**Work instructions:** Scan the entries below for the word "Some". Copy out every line in which it occurs.

**Stored data:**

---

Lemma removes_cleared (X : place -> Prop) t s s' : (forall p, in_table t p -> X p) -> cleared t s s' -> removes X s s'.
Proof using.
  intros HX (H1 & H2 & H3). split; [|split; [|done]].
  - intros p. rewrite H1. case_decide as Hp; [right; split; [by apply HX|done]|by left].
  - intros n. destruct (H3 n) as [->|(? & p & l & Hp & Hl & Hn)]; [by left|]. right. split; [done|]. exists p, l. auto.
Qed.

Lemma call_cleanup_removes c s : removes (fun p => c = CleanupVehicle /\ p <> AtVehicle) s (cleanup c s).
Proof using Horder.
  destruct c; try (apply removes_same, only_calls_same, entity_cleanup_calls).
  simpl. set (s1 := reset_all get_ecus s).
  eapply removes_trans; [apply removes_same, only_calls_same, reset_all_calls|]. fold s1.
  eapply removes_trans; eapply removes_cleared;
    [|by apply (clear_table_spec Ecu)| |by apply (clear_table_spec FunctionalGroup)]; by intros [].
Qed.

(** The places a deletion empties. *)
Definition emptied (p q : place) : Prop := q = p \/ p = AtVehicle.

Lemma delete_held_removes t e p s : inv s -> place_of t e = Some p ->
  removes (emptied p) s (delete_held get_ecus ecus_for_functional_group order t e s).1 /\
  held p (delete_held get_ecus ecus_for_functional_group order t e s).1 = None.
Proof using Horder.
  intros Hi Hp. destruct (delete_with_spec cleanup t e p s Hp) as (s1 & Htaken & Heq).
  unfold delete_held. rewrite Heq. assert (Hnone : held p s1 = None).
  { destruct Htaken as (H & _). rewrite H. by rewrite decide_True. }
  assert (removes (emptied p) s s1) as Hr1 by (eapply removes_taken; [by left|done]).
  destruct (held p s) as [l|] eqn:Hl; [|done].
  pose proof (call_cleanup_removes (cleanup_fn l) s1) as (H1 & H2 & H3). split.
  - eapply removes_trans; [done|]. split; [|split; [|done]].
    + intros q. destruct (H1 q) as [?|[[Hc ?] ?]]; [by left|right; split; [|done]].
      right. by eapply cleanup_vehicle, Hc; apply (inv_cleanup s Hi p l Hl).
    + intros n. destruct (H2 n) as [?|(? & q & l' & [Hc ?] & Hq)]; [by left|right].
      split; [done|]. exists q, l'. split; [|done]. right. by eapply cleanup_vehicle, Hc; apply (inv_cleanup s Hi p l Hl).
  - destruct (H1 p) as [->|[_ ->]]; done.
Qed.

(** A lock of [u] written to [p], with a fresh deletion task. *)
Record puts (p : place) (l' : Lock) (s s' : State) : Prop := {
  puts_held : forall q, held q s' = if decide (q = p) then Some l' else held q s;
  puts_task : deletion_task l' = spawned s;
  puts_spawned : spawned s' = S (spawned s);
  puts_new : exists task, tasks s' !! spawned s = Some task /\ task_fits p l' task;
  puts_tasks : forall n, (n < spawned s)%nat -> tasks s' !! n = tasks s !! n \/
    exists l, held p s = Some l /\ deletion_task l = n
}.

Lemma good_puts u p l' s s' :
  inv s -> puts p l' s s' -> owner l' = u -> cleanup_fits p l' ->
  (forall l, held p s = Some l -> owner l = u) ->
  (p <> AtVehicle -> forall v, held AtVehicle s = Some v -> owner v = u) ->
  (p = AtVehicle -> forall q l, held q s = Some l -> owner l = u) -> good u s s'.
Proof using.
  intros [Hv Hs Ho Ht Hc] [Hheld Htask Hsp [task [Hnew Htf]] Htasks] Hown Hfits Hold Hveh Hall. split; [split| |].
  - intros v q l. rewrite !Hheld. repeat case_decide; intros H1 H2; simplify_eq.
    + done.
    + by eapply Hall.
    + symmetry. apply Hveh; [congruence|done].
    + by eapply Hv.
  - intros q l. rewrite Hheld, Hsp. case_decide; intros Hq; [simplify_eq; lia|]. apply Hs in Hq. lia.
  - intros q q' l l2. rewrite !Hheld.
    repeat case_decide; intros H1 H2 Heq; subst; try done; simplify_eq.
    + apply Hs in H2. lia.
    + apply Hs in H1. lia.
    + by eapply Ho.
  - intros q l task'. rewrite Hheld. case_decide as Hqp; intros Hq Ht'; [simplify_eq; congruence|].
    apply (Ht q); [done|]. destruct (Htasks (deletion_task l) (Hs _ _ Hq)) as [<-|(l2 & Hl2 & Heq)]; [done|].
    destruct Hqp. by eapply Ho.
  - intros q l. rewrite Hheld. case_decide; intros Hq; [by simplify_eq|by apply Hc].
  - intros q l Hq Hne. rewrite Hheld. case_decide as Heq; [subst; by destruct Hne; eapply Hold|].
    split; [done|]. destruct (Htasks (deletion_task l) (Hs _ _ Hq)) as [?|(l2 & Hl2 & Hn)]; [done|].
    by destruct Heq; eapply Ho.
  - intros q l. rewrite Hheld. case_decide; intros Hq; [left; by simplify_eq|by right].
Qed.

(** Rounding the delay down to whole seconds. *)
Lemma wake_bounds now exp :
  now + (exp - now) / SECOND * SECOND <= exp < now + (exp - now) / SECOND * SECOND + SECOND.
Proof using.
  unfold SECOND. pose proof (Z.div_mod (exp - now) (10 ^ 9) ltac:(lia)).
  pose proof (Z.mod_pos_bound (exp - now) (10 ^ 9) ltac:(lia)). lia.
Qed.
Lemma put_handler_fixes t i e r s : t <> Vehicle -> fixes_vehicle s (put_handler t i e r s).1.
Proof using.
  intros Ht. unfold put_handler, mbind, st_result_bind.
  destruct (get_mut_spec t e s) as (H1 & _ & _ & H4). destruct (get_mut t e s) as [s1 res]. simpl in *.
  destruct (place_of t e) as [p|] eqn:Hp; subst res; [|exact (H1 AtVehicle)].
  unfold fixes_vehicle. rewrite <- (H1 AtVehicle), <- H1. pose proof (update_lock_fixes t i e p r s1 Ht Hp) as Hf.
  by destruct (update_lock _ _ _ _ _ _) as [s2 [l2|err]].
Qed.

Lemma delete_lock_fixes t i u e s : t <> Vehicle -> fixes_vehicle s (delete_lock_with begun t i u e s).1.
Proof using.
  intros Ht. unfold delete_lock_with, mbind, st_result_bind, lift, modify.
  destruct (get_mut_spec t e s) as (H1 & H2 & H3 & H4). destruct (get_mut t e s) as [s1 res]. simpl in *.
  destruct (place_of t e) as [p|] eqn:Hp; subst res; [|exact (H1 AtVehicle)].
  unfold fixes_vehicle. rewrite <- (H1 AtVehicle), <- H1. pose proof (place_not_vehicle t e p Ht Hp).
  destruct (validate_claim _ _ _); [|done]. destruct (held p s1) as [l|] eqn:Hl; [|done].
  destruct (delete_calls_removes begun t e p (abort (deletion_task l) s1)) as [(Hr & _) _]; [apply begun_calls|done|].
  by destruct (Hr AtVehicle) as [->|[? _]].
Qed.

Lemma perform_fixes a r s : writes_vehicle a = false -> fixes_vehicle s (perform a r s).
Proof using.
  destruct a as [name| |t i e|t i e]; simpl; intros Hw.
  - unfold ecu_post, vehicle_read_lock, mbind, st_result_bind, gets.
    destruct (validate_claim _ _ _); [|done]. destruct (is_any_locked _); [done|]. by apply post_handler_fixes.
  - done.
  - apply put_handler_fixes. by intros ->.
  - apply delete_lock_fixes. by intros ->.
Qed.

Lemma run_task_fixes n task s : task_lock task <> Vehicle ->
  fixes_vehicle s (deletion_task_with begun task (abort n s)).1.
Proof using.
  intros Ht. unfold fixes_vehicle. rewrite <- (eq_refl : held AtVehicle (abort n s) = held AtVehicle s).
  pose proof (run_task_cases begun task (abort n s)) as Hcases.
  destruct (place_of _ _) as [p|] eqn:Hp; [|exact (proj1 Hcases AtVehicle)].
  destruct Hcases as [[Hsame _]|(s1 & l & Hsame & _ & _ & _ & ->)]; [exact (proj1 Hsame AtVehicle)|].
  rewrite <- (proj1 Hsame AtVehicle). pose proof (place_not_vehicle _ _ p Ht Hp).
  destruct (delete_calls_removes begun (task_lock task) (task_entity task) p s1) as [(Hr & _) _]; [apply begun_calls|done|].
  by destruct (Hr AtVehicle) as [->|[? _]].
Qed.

---

**Task output:**
Lemma delete_held_removes t e p s : inv s -> place_of t e = Some p ->
  puts_held : forall q, held q s' = if decide (q = p) then Some l' else held q s;
  puts_new : exists task, tasks s' !! spawned s = Some task /\ task_fits p l' task;
    exists l, held p s = Some l /\ deletion_task l = n
  (forall l, held p s = Some l -> owner l = u) ->
  (p <> AtVehicle -> forall v, held AtVehicle s = Some v -> owner v = u) ->
  (p = AtVehicle -> forall q l, held q s = Some l -> owner l = u) -> good u s s'.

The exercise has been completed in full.